All media that needs to be permanently destroyed should be deguassed before physical destruction. Disks and hard drives can no longer be used after they have been degaussed. Some tapes are reusable after degaussing, but make sure you know if they are before degaussing.
Best For: Magnetic media, before physical destruction
|Data is deleted and cannot be recovered||Media may not be reusable|
|Fast in-house data disposal method||Degausser must be strong enough for each magnetic media type|
|Can be very cost-effective method||Initial purchase cost|
|Meets NSA and CESG requirements for sanitisation of classified information||Doesn't account for physical disposal of media after degaussing|
Physical Destruction: In-House
The NSA recommends that all media used for data storage be physically destroyed. Media destruction machines, like shredders, crushers and disintegrators, have been created for the sole purpose of destroying obsolete backup media.
A variety of media destroyers are available for purchase online. Purchasing a device for on-site media destruction can be a substantial upfront cost, but may be worth the cost over time. Once the media is destroyed, your business will still need to figure out how to dispose of the Electronic Waste (eWaste) in an environmentally compliant manner.
Best For: Businesses with a large quantity or a continuous accumulation of obsolete or damaged media that can no longer be used and cannot be overwritten.
|100% certainty data is completely destroyed||Initial purchase cost|
|Easy in-house method can be done at any time||Machine capable of destroying each type of media|
Physical Destruction: Professional Service
Taking media off-site to a professional destruction service can be a convenient and cost-effective option. Most certified disposal services let you choose between complete destruction or destruction followed by recycling of your backup media.

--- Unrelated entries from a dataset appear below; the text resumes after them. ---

(** ** Making ends *)

Fixpoint connect_ends (k : nat) (l : list Name) (rn : Network) : res Network :=
  match l with
  | [] => Ret rn
  | e :: l => r ← MakeEnd e rn; connect_ends (Datatypes.S k) l (Connect e (NInt (Z.of_nat k)) r)
  end.

Lemma make_ends_from i l k b l1 :
  b.(endnames) !! i = Some (Some (l1 ++ l)) -> length l1 = k ->
  each (map Z.of_nat (seq k (length l))) (make_end (Z.of_nat i)) b
  = rn ← connect_ends k l b.(bnet); Ret (on_net (fun _ => rn) b).
Proof.
  revert k b l1. induction l as [|e l IH]; intros k b l1 Hl Hk; cbn.
  { by destruct b. }
  assert (end_of b (Z.of_nat i) (Z.of_nat k) = Ret e) as He.
  { apply end_of_name. unfold name_at. rewrite Hl. cbn.
    rewrite lookup_app_r by lia. by rewrite Hk, Nat.sub_diag. }
  assert (make_end (Z.of_nat i) (Z.of_nat k) b
    = r ← MakeEnd e (bnet b); Ret (on_net (fun _ => Connect e (NInt (Z.of_nat k)) r) b)) as ->
    by (unfold make_end; by rewrite He).
  destruct (MakeEnd e (bnet b)) as [r|]; cbn; [|done].
  erewrite (IH (Datatypes.S k) _ (l1 ++ [e])); [|cbn; by rewrite <- app_assoc|rewrite length_app; cbn; lia].
  by destruct (connect_ends _ _ _).
Qed.

Lemma connect_ends_spec k l rn rn' :
  connect_ends k l rn = Ret rn' ->
  NoDup l /\ (forall e, e ∈ l -> e ∉ rn.(ends)) /\
  (forall e, e ∈ rn'.(ends) <-> e ∈ rn.(ends) \/ e ∈ l) /\
  (forall j e, l !! j = Some e -> connection rn' e = Some (NInt (Z.of_nat (k + j)))) /\
  (forall e, e ∉ l -> connection rn' e = connection rn e /\ is_enabled rn' e = is_enabled rn e) /\
  (forall e, e ∈ l -> is_enabled rn' e = false) /\
  rn'.(LabRpc.servers) = rn.(LabRpc.servers) /\ rn'.(srv_heap) = rn.(srv_heap).
Proof.
  revert k rn. induction l as [|x l IH]; intros k rn E; cbn in E.
  { inv_res. split; [constructor|]. split; [by intros e ?%not_elem_of_nil|].
    split; [intros e; rewrite elem_of_nil; tauto|].
    repeat split; try done; by intros e ?%not_elem_of_nil. }
  bind_inv E. unfold MakeEnd in E0. case_if; [done|]. inv_res.
  apply bool_decide_eq_false in Heqb.
  apply IH in E as (Hnd & Hnew & Hends & Hconn & Hold & Hdis & Hsrv & Hheap). cbn in *.
  assert (x ∉ l) as Hx by (intros Hx; apply Hnew in Hx; by apply Hx, elem_of_union_l, elem_of_singleton).
  split; [by constructor|].
  split; [intros e [->|He]%elem_of_cons; [done|]; intros Hin; by apply (Hnew e He), elem_of_union_r|].
  split; [intros e; rewrite Hends, elem_of_cons, elem_of_union, elem_of_singleton; tauto|].
  destruct (Hold x Hx) as [Hcx Hex]. unfold connection, is_enabled in *. cbn in *.
  rewrite lookup_insert_eq in Hcx. rewrite lookup_insert_eq in Hex.
  split.
  { intros [|j] e Hj; cbn in Hj; [simplify_eq; rewrite Hcx, Nat.add_0_r; done|].
    rewrite (Hconn j e Hj). by replace (k + Datatypes.S j)%nat with (Datatypes.S k + j)%nat by lia. }
  split; [|split; [|done]].
  - intros e He. destruct (Hold e) as [-> ->]; [set_solver|].
    rewrite !lookup_insert_ne by (intros ->; apply He; constructor). done.
  - intros e [->|He]%elem_of_cons; [by rewrite Hex|by apply Hdis].
Qed.

(** ** Names *)

Record names_ok b : Prop := {
  no_len : length b.(endnames) = b.(size);
  no_row : forall i l, b.(endnames) !! i = Some (Some l) -> length l = b.(size);
  no_known : forall i j e, name_at b i j = Some e ->
    e ∈ b.(bnet).(ends) /\ connection b.(bnet) e = Some (NInt (Z.of_nat j));
  no_inj : forall i j i' j' e, name_at b i j = Some e -> name_at b i' j' = Some e ->
    i = i' /\ j = j';
}.

Lemma name_at_row b i l j : b.(endnames) !! i = Some (Some l) -> name_at b i j = l !! j.
Proof. intros Hr. unfold name_at. by rewrite Hr. Qed.

Lemma name_at_Some b i j e : name_at b i j = Some e ->
  exists l, b.(endnames) !! i = Some (Some l) /\ l !! j = Some e.
Proof.
  unfold name_at. destruct (b.(endnames) !! i) as [[l|]|]; cbn; [|done..]. intros. by exists l.
Qed.

Lemma name_at_lt b i j e : names_ok b -> name_at b i j = Some e ->
  (i < b.(size))%nat /\ (j < b.(size))%nat.
Proof.
  intros Hok (l & Hl & Hj)%name_at_Some. split.
  - rewrite <- (no_len b Hok). by eapply lookup_lt_Some.
  - rewrite <- (no_row b Hok i l Hl). by eapply lookup_lt_Some.
Qed.

(** A row of names exists exactly when its entries do. *)
Lemma name_at_total b i l j : names_ok b -> b.(endnames) !! i = Some (Some l) ->
  (j < b.(size))%nat -> exists e, name_at b i j = Some e.
Proof.
  intros Hok Hl Hj. rewrite (name_at_row b i l j Hl).
  apply lookup_lt_is_Some. by rewrite (no_row b Hok i l Hl).
Qed.

Lemma fresh_names_length k n l : fresh_names k n = Ret l -> length l = n.
Proof.
  revert k l. induction n as [|n IH]; intros k l E; cbn in E; [by inv_res|].
  repeat bind_inv E. inv_res. cbn. f_equal. by eapply IH.
Qed.

(** What new names change: row [i] is a row of ends that did not exist. *)
Record renamed (i : nat) b b' : Prop := {
  rn_size : b'.(size) = b.(size);
  rn_rows : exists l, b'.(endnames) = <[i := Some l]> b.(endnames) /\ length l = b.(size) /\
    NoDup l /\ (forall e, e ∈ l -> e ∉ b.(bnet).(ends)) /\
    (forall e, e ∈ b'.(bnet).(ends) <-> e ∈ b.(bnet).(ends) \/ e ∈ l) /\
    (forall j e, l !! j = Some e -> connection b'.(bnet) e = Some (NInt (Z.of_nat j))) /\
    (forall e, e ∉ l -> connection b'.(bnet) e = connection b.(bnet) e /\
       is_enabled b'.(bnet) e = is_enabled b.(bnet) e) /\
    (forall e, e ∈ l -> is_enabled b'.(bnet) e = false);
  rn_rest : b'.(bservers) = b.(bservers) /\ b'.(saved) = b.(saved) /\ b'.(pheap) = b.(pheap) /\
    b'.(insts) = b.(insts) /\ b'.(bnet).(LabRpc.servers) = b.(bnet).(LabRpc.servers) /\
    b'.(bnet).(srv_heap) = b.(bnet).(srv_heap);
}.

Lemma new_ends_renamed (i : nat) b b1 b2 :
  new_endnames (Z.of_nat i) b = Ret b1 -> make_ends (Z.of_nat i) b1 = Ret b2 -> renamed i b b2.
Proof.
  intros H1 H2. unfold new_endnames in H1. repeat bind_inv H1. inv_res.
  apply fresh_names_length in E. apply upd_Ret in E0 as [Hi ->]. rewrite Nat2Z.id in *.
  unfold make_ends, indices in H2. cbn [size set_endnames] in H2. rewrite <- E in H2.
  rewrite (make_ends_from i x 0 _ []) in H2;
    [|cbn; apply list_lookup_insert_eq; unfold len in Hi; lia|done].
  bind_inv H2. inv_res.
  apply connect_ends_spec in E0 as (Hnd & Hnew & Hends & Hconn & Hold & Hdis & Hsrv & Hheap).
  split; [done| |done]. exists x. by repeat (split; [done|]).
Qed.

Lemma name_at_insert i l b b' j k :
  b'.(endnames) = <[i := Some l]> b.(endnames) -> (i < length b.(endnames))%nat ->
  name_at b' j k = if decide (j = i) then l !! k else name_at b j k.
Proof.
  intros He Hi. unfold name_at. rewrite He. case_decide as Hd.
  - subst. by rewrite list_lookup_insert_eq.
  - by rewrite list_lookup_insert_ne.
Qed.

Lemma renamed_names_ok (i : nat) b b' :
  (i < b.(size))%nat -> renamed i b b' -> names_ok b -> names_ok b'.
Proof.
  intros Hi [Hsz (l & He & Hl & Hnd & Hnew & Hends & Hconn & Hold & _) _] Hok.
  destruct Hok as [Hlen Hrow Hkn Hinj].
  assert (forall j k, name_at b' j k = if decide (j = i) then l !! k else name_at b j k) as Hn
    by (intros; apply name_at_insert; [done|by rewrite Hlen]).
  assert (forall j k e, name_at b j k = Some e -> e ∉ l) as Hfresh.
  { intros j k e [He' _]%Hkn Hin. by apply Hnew in Hin. }
  split.
  - by rewrite He, length_insert, Hsz.
  - intros j l' Hj. rewrite He in Hj. rewrite Hsz. destruct (decide (j = i)) as [->|Hne].
    + rewrite list_lookup_insert_eq in Hj by lia. by simplify_eq.
    + rewrite list_lookup_insert_ne in Hj by done. by eapply Hrow.
  - intros j k e. rewrite Hn, Hends. case_decide as Hd; intros Hk.
    + split; [right; by eapply list_elem_of_lookup_2|by apply Hconn].
    + destruct (Hkn j k e Hk) as [? ?]. split; [by left|].
      destruct (Hold e) as [-> _]; [by eapply Hfresh|done].
  - intros j k j' k' e. rewrite !Hn. case_decide as Hd; case_decide as Hd'; intros Hk Hk'.
    + subst. split; [done|]. by eapply NoDup_lookup.
    + exfalso. eapply Hfresh; [exact Hk'|]. by eapply list_elem_of_lookup_2.
    + exfalso. eapply Hfresh; [exact Hk|]. by eapply list_elem_of_lookup_2.
    + by eapply Hinj.
Qed.

Lemma names_ok_same b b' :
  b'.(endnames) = b.(endnames) -> b'.(size) = b.(size) -> b'.(bnet).(ends) = b.(bnet).(ends) ->
  b'.(bnet).(connections) = b.(bnet).(connections) -> names_ok b -> names_ok b'.
Proof.
  intros He Hz Hn Hc [Hlen Hrow Hkn Hinj].
  split; unfold name_at, connection in *; rewrite ?He, ?Hz, ?Hn, ?Hc; done.
Qed.

(** ** Persisters *)

(** [x]: a server that is being replaced, if any. *)
Record heap_but (x : option nat) b : Prop := {
  hb_servers : length b.(bservers) = b.(size);
  hb_len : length b.(saved) = b.(size);
  hb_saved : forall i p, b.(saved) !! i = Some (Some p) -> (p < length b.(pheap))%nat;
  hb_saved_inj : forall i j p, b.(saved) !! i = Some (Some p) -> b.(saved) !! j = Some (Some p) ->
    i = j;
  hb_inst : forall r s p, b.(insts) !! r = Some (s, p) ->
    b.(pheap) !! p = Some (raft_of s).(persister);
  hb_inst_inj : forall r r' s s' p, b.(insts) !! r = Some (s, p) ->
    b.(insts) !! r' = Some (s', p) -> r = r';
  hb_live : forall i r, x <> Some i -> b.(bservers) !! i = Some (Some r) ->
    exists s p, b.(insts) !! r = Some (s, p) /\ b.(saved) !! i = Some (Some p);
  hb_owner : forall i p r s, b.(saved) !! i = Some (Some p) -> b.(insts) !! r = Some (s, p) ->
    x <> Some i /\ b.(bservers) !! i = Some (Some r);
}.

Abbreviation heap_ok := (heap_but None).

Lemma hb_inst_lt x b r s p : heap_but x b -> b.(insts) !! r = Some (s, p) ->
  (p < length b.(pheap))%nat.
Proof. intros Hb Hr. by eapply lookup_lt_Some, (hb_inst x b Hb). Qed.

Lemma put_saved_spec (i : nat) ps b b' :
  put_saved (Z.of_nat i) ps b = Ret b' ->
  (i < length b.(saved))%nat /\
  b' = set_saved (<[i := Some (length b.(pheap))]> b.(saved)) (set_pheap (b.(pheap) ++ [ps]) b).
Proof.
  unfold put_saved, new_persister. intros E. bind_inv E. inv_res.
  apply upd_Ret in E0 as [Hi ->]. cbn in *. rewrite Nat2Z.id. unfold len in Hi. split; [lia|done].
Qed.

If you are taking media off-site, make sure the service provider you choose is credible, certified, and uses secure, verifiable practices. Always get a certificate of disposal when using any service of this kind and be suspicious of any service that refuses to offer this sort of written assurance for their work. Use a service vendor that uses environmentally friendly practices to handle and dispose of your eWaste, for example an eco-friendly incineration process.

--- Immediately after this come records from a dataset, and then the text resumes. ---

(* ===== verification/RaftConfigMain.v ===== *)
(** * RaftConfigMain: the guarantees of the Raft tester

    Every configuration a test can reach keeps the connectivity invariant; a
    crash isolates the old peer from the network and from the saved state, and
    the new peer starts exactly as a restart of Cluster.v does. *)

From S2P Require Import Prelude Gob Raft Cluster LabRpc LabRpcTheory ConfigBase Testbed TestbedTheory RaftConfig RaftConfigTheory.
Local Open Scope Z_scope.

Section main.
Context `{!Gob (PVal Command)} `{!Rand} `{!CryptoRand}.
Implicit Types cfg : config.

(** ** Reachable configurations *)

(** What a test, the peers (also those that were crashed) and the network do. *)
Inductive cfg_step : config -> config -> Prop :=
| step_start i cfg cfg' : start1 (Z.of_nat i) cfg = Ret cfg' -> cfg_step cfg cfg'
| step_crash i cfg cfg' : crash1 (Z.of_nat i) cfg = Ret cfg' -> cfg_step cfg cfg'
| step_connect i cfg cfg' : connect (Z.of_nat i) cfg = Ret cfg' -> cfg_step cfg cfg'
| step_disconnect i cfg cfg' : disconnect (Z.of_nat i) cfg = Ret cfg' -> cfg_step cfg cfg'
| step_unreliable b cfg : cfg_step cfg (setunreliable b cfg)
| step_reordering b cfg : cfg_step cfg (setlongreordering b cfg)
| step_apply i m cfg cfg' : applyReader i m cfg = Ret cfg' -> cfg_step cfg cfg'
| step_begin cfg : cfg_step cfg (begin cfg)
| step_peer r f cfg : cfg_step cfg (set_bed (exec r f cfg.(bed)) cfg)
| step_net rn cfg : net_runs cfg.(bed).(bnet) rn ->
    cfg_step cfg (set_bed (on_net (fun _ => rn) cfg.(bed)) cfg).

Inductive cfg_reach (n : nat) : config -> Prop :=
| reach_make unreliable cfg : make_config n unreliable = Ret cfg -> cfg_reach n cfg
| reach_cfg cfg cfg' : cfg_reach n cfg -> cfg_step cfg cfg' -> cfg_reach n cfg'.

(** Every server has a row of names. *)
Definition all_named cfg : Prop :=
  forall i, (i < cfg.(bed).(size))%nat -> exists l, cfg.(bed).(endnames) !! i = Some (Some l).

Record cfg_inv (n : nat) cfg : Prop := {
  ci_conn : conn_ok cfg;
  ci_size : cfg.(bed).(size) = n;
  ci_named : all_named cfg;
}.

Lemma conn_ok_net cfg rn : net_runs cfg.(bed).(bnet) rn -> conn_ok cfg ->
  conn_ok (set_bed (on_net (fun _ => rn) cfg.(bed)) cfg).
Proof.
  intros (He & Hen & Hs & Hc & Hh) [[Hn Hhp [Hl Hi]] Hlen Hco]. split; [split|..]; cbn.
  - by eapply names_ok_same, Hn.
  - destruct Hhp. by split.
  - split; unfold server_at; rewrite Hs, ?Hh; [apply Hl|apply Hi].
  - done.
  - intros e. unfold is_enabled. rewrite Hen. apply Hco.
Qed.

Lemma conn_ok_exec cfg r f : conn_ok cfg -> conn_ok (set_bed (exec r f cfg.(bed)) cfg).
Proof.
  intros [[Hn Hh Hs] Hl Hen]. pose proof (exec_heap r f _ Hh) as Hh'. unfold exec in *.
  destruct (insts (bed cfg) !! r) as [[s p]|]; [|by destruct cfg].
  split; [split|..]; cbn; try done. by eapply names_ok_same, Hn.
Qed.

Lemma cfg_step_inv n cfg cfg' : cfg_step cfg cfg' -> cfg_inv n cfg -> cfg_inv n cfg'.
Proof.
  intros Hs [Hc Hz Hn]. destruct Hs as [i cfg cfg' E|i cfg cfg' E|i cfg cfg' E|i cfg cfg' E
    |b cfg|b cfg|i m cfg cfg' E|cfg|r f cfg|rn cfg Hr].
  - apply start1_spec in E as [Hok _ Hz' _ _ [l Hrow] Hrows _ _ _]; [|done]. split; [done|congruence|].
    intros j Hj. destruct (decide (j = i)) as [->|Hne]; [by exists l|].
    rewrite Hz' in Hj. destruct (Hn j Hj) as [l' Hl']. exists l'. by apply Hrows.
  - apply crash1_spec in E as [Hok _ Hz' _ _ _ _ Hnm _ _]; [|done]. split; [done|congruence|].
    intros j. rewrite Hz', Hnm. apply Hn.
  - apply connect_ok in E as (Hok & _ & _ & rn & Hb); [|done].
    split; [done|by rewrite Hb|]. unfold all_named. by rewrite Hb.
  - apply disconnect_ok in E as (Hok & _ & _ & _ & rn & Hb & _); [|done].
    split; [done|by rewrite Hb|]. unfold all_named. by rewrite Hb.
  - split; [|done|done]. by apply conn_ok_net.
  - split; [|done|done]. by apply conn_ok_net.
  - unfold applyReader in E. destruct (CommandValid m); [|by inv_res; split].
    destruct (am_Command m) as [[v|]|]; [|done..]. repeat bind_inv E. case_if; [done|]. inv_res.
    split; [by destruct Hc|done|done].
  - split; [by destruct Hc|done|done].
  - split; [by apply conn_ok_exec|..]; unfold all_named, exec; cbn;
      destruct (insts (bed cfg) !! r) as [[s p]|]; done.
  - split; [by apply conn_ok_net|done|done].
Qed.

Lemma make_config_inv n unreliable cfg :
  make_config n unreliable = Ret cfg ->
  cfg_inv n cfg /\ forall i, (i < n)%nat -> up cfg i.
Proof.
  unfold make_config. intros E. bind_inv E. rename x into cfg1. cbn in E0.
  assert (conn_ok cfg1 /\ cfg1.(bed).(size) = n /\
          forall j, (j < 0 + n)%nat -> exists l, cfg1.(bed).(endnames) !! j = Some (Some l)) as (Hc & Hz & Hn).
  { eapply (each_seq (fun k c => conn_ok c /\ c.(bed).(size) = n /\
      forall j, (j < k)%nat -> exists l, c.(bed).(endnames) !! j = Some (Some l))); [| |exact E0].
    - intros k c c' _ (Hc & Hz & Hrow) Es.
      destruct (start1_spec k c c' Hc Es) as [Hok Hlt Hz' _ _ [l Hl] Hrows _ _ _].
      split; [done|]. split; [congruence|]. intros j Hj.
      destruct (decide (j = k)) as [->|Hne]; [by exists l|].
      destruct (Hrow j) as [l' Hl']; [lia|]. exists l'. by apply Hrows.
    - split; [|split; [done|lia]]. destruct (empty_bed_ok n) as [H1 H2 H3].
      split; cbn; [split; cbn| by rewrite length_replicate|].
      + by eapply names_ok_same, H1.
      + by destruct H2.
      + by eapply srv_ok_same, H3.
      + intros e. split.
        * unfold is_enabled. cbn. by rewrite lookup_empty.
        * intros (i & j & (l & Hl & _)%name_at_Some & _). cbn in Hl.
          by apply lookup_replicate in Hl as [? _]. }
  unfold indices in E. rewrite Hz in E.
  assert (cfg_inv n cfg /\ forall i, (i < 0 + n)%nat -> up cfg i) as [? ?]; [|done].
  eapply (each_seq (fun k c => cfg_inv n c /\ forall i, (i < k)%nat -> up c i)); [| |exact E].
  - intros k c c' _ [Hinv Hup] Es. split; [eapply cfg_step_inv, Hinv; by eapply step_connect|].
    destruct (connect_ok k c c' (ci_conn _ _ Hinv) Es) as (_ & Hcon & Hlt & _).
    intros i Hi. unfold up. rewrite Hcon. destruct (decide (i = k)) as [->|Hne].
    + apply list_lookup_insert_eq. by rewrite (co_len _ (ci_conn _ _ Hinv)).
    + rewrite list_lookup_insert_ne by done. apply Hup. lia.
  - split; [|lia]. split; [done|done|]. intros i Hi. apply Hn. lia.
Qed.

Lemma cfg_reach_inv n cfg : cfg_reach n cfg -> cfg_inv n cfg.
Proof.
  induction 1 as [u cfg E|cfg cfg' _ IH Hs]; [by apply make_config_inv in E as [? _]|].
  by eapply cfg_step_inv.
Qed.

(** C32. In every configuration a test can reach, the end from server [i] to
    server [j] leads to [j], and it is enabled exactly when both servers are
    connected; no other end of the network is enabled, in particular none of
    an earlier incarnation of a server. *)
Theorem config_connectivity n cfg :
  cfg_reach n cfg ->
  (forall i j, (i < n)%nat -> (j < n)%nat -> exists e, name_at cfg.(bed) i j = Some e /\
     connection cfg.(bed).(bnet) e = Some (NInt (Z.of_nat j)) /\
     (is_enabled cfg.(bed).(bnet) e = true <-> up cfg i /\ up cfg j)) /\
  (forall e, (forall i j, name_at cfg.(bed) i j <> Some e) -> is_enabled cfg.(bed).(bnet) e = false).
Proof.
  intros Hr. destruct (cfg_reach_inv n cfg Hr) as [[Hb Hl Hen] Hz Hn]. split.
  - intros i j Hi Hj. rewrite <- Hz in Hi, Hj. destruct (Hn i Hi) as [l Hl'].
    destruct (name_at_total _ i l j (bo_names _ Hb) Hl' Hj) as [e He]. exists e.
    split; [done|]. split; [by eapply (no_known _ (bo_names _ Hb))|]. rewrite Hen. split.
    + intros (a & c & He' & ? & ?). by destruct (no_inj _ (bo_names _ Hb) _ _ _ _ _ He He') as [-> ->].
    + intros [? ?]. by exists i, j.
  - intros e Hno. apply not_true_iff_false. rewrite Hen. intros (i & j & He & _).
    by apply Hno in He.
Qed.

(** C30. A crash isolates server [i]: its ends and the ends to it are disabled, the
    server object that was registered is no longer reachable under any name, and
    whatever an old peer still persists, what is saved for [i] stays the Raft
    state that was persisted last. *)
Theorem crash1_isolates n cfg cfg' i r rf p :
  cfg_reach n cfg -> crash1 (Z.of_nat i) cfg = Ret cfg' ->
  cfg.(bed).(bservers) !! i = Some (Some r) -> cfg.(bed).(insts) !! r = Some (rf, p) ->
  (forall j e, name_at cfg'.(bed) i j = Some e \/ name_at cfg'.(bed) j i = Some e ->
     is_enabled cfg'.(bed).(bnet) e = false) /\
  (forall sp, server_at cfg.(bed).(bnet) (NInt (Z.of_nat i)) = Some sp ->
     detached cfg'.(bed).(bnet) sp) /\
  saved_state cfg'.(bed) i = Some (crashed_state rf.(persister)) /\
  forall r' f, saved_state (exec r' f cfg'.(bed)) i = Some (crashed_state rf.(persister)).
Proof.
  intros Hr E Hi Hrf. destruct (cfg_reach_inv n cfg Hr) as [Hc Hz Hn].
  pose proof Hc as [Hb _ _].
  destruct (crash1_spec i cfg cfg' Hc E) as [[Hb' Hl' Hen'] Hlt Hz' Hd _ Hin Hg Hnm Hsv Hsr].
  assert (~ up cfg' i) as Hdown.
  { unfold up. rewrite Hd, list_lookup_insert_eq; [done|]. by rewrite (co_len _ Hc). }
  assert (saved_state cfg'.(bed) i = Some (crashed_state rf.(persister))) as Hs.
  { rewrite Hsv, decide_True by done.
    destruct (hb_live _ _ (bo_heap _ Hb) i r) as (s & q & Hq & Hsq); [done..|]. simplify_eq.
    unfold saved_state. rewrite Hsq. cbn. by rewrite (hb_inst _ _ (bo_heap _ Hb) _ _ _ Hrf). }
  split; [|split; [|split; [done|]]].
  - intros j e He. apply not_true_iff_false. rewrite Hen'. intros (a & c & He' & Ha & Hc').
    destruct He as [He|He];
      destruct (no_inj _ (bo_names _ Hb') _ _ _ _ _ He He') as [-> ->]; contradiction.
  - intros sp Hsp s. rewrite Hsr. case_decide as Hs'; [done|]. intros Hsp'.
    by apply Hs', (so_inj _ (bo_srv _ Hb) _ _ sp).
  - intros r' f. rewrite exec_dead_saved; [done|by apply bo_heap|by rewrite Hg].
Qed.

(** C31. [start1] on a running server is the crash and restart of Cluster.v: the
    new peer is made from the Raft state the old one persisted last, in a fresh
    persister that the old one cannot write. *)
Theorem start1_is_restart n cfg cfg' i r rf p :
  cfg_reach n cfg -> start1 (Z.of_nat i) cfg = Ret cfg' ->
  cfg.(bed).(bservers) !! i = Some (Some r) -> cfg.(bed).(insts) !! r = Some (rf, p) ->
  exists r' p', cfg'.(bed).(bservers) !! i = Some (Some r') /\
    cfg'.(bed).(insts) !! r' = Some (Cluster.start1 n i rf.(persister), p') /\ r' <> r /\ p' <> p /\
    (forall f, saved_state (exec r f cfg'.(bed)) i = saved_state cfg'.(bed) i) /\
    (forall f, saved_state (exec r' f cfg'.(bed)) i
       = Some (f (Cluster.start1 n i rf.(persister))).(persister)).
Proof.
  intros Hr E Hi Hrf. destruct (cfg_reach_inv n cfg Hr) as [Hc Hz Hn]. pose proof Hc as [Hb _ _].
  destruct (start1_spec i cfg cfg' Hc E) as [[Hb' _ _] Hlt Hz' _ _ _ _ [p' Hin] Hpeer _].
  assert (saved_state (bed cfg) i = Some (persister rf)) as Hsv.
  { destruct (hb_live _ _ (bo_heap _ Hb) i r) as (s & q & Hq & Hsq); [done..|]. simplify_eq.
    unfold saved_state. rewrite Hsq. cbn. by rewrite (hb_inst _ _ (bo_heap _ Hb) _ _ _ Hrf). }
  rewrite Hsv, Hz in Hin. cbn in Hin.
  set (r' := length (insts (bed cfg))) in *. exists r', p'.
  assert (insts (bed cfg') !! r' = Some (Cluster.start1 n i (persister rf), p')) as Hnew
    by (rewrite Hin; by apply list_lookup_middle).
  assert (insts (bed cfg') !! r = Some (rf, p)) as Hold
    by (rewrite Hin; by apply lookup_app_l_Some).
  assert (r' <> r) as Hne by (apply lookup_lt_Some in Hrf; unfold r'; lia).
  split; [done|]. split; [done|]. split; [done|]. split; [|split].
  - intros ->. apply Hne. by eapply (hb_inst_inj _ _ (bo_heap _ Hb')).
  - intros f. apply exec_dead_saved; [by apply bo_heap|]. rewrite Hpeer. congruence.
  - intros f. exact (exec_live_saved r' f (bed cfg') i _ p' (bo_heap _ Hb') Hnew Hpeer).
Qed.
End main.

Online shredding services do exist, but it can be difficult to trust that destruction was carried out using best practices, or that it has been done at all. Businesses typically want to avoid these kind of mail-in services.
Best For: Businesses that do not want to invest in on-site setup of data destruction. Businesses with a small amount of obsolete or damaged media that can no longer be used and cannot be overwritten.
|100% certainty data is completely destroyed||No infrastructure purchase necessary|
|Convenient - media is destroyed, recycled or disposed of for you||Verification problems|
Most businesses will want to use a combination of these methods for data destruction. Overwriting data is a good method to use while the media is still usable. Once media has become obsolete, degaussing before physical destruction is a common best practice and highly recommended by the NSA. Recycling destroyed media is a way Bottom line: however your business chooses to dispose of their backups, make sure the process is secure, compliant, and verifiable.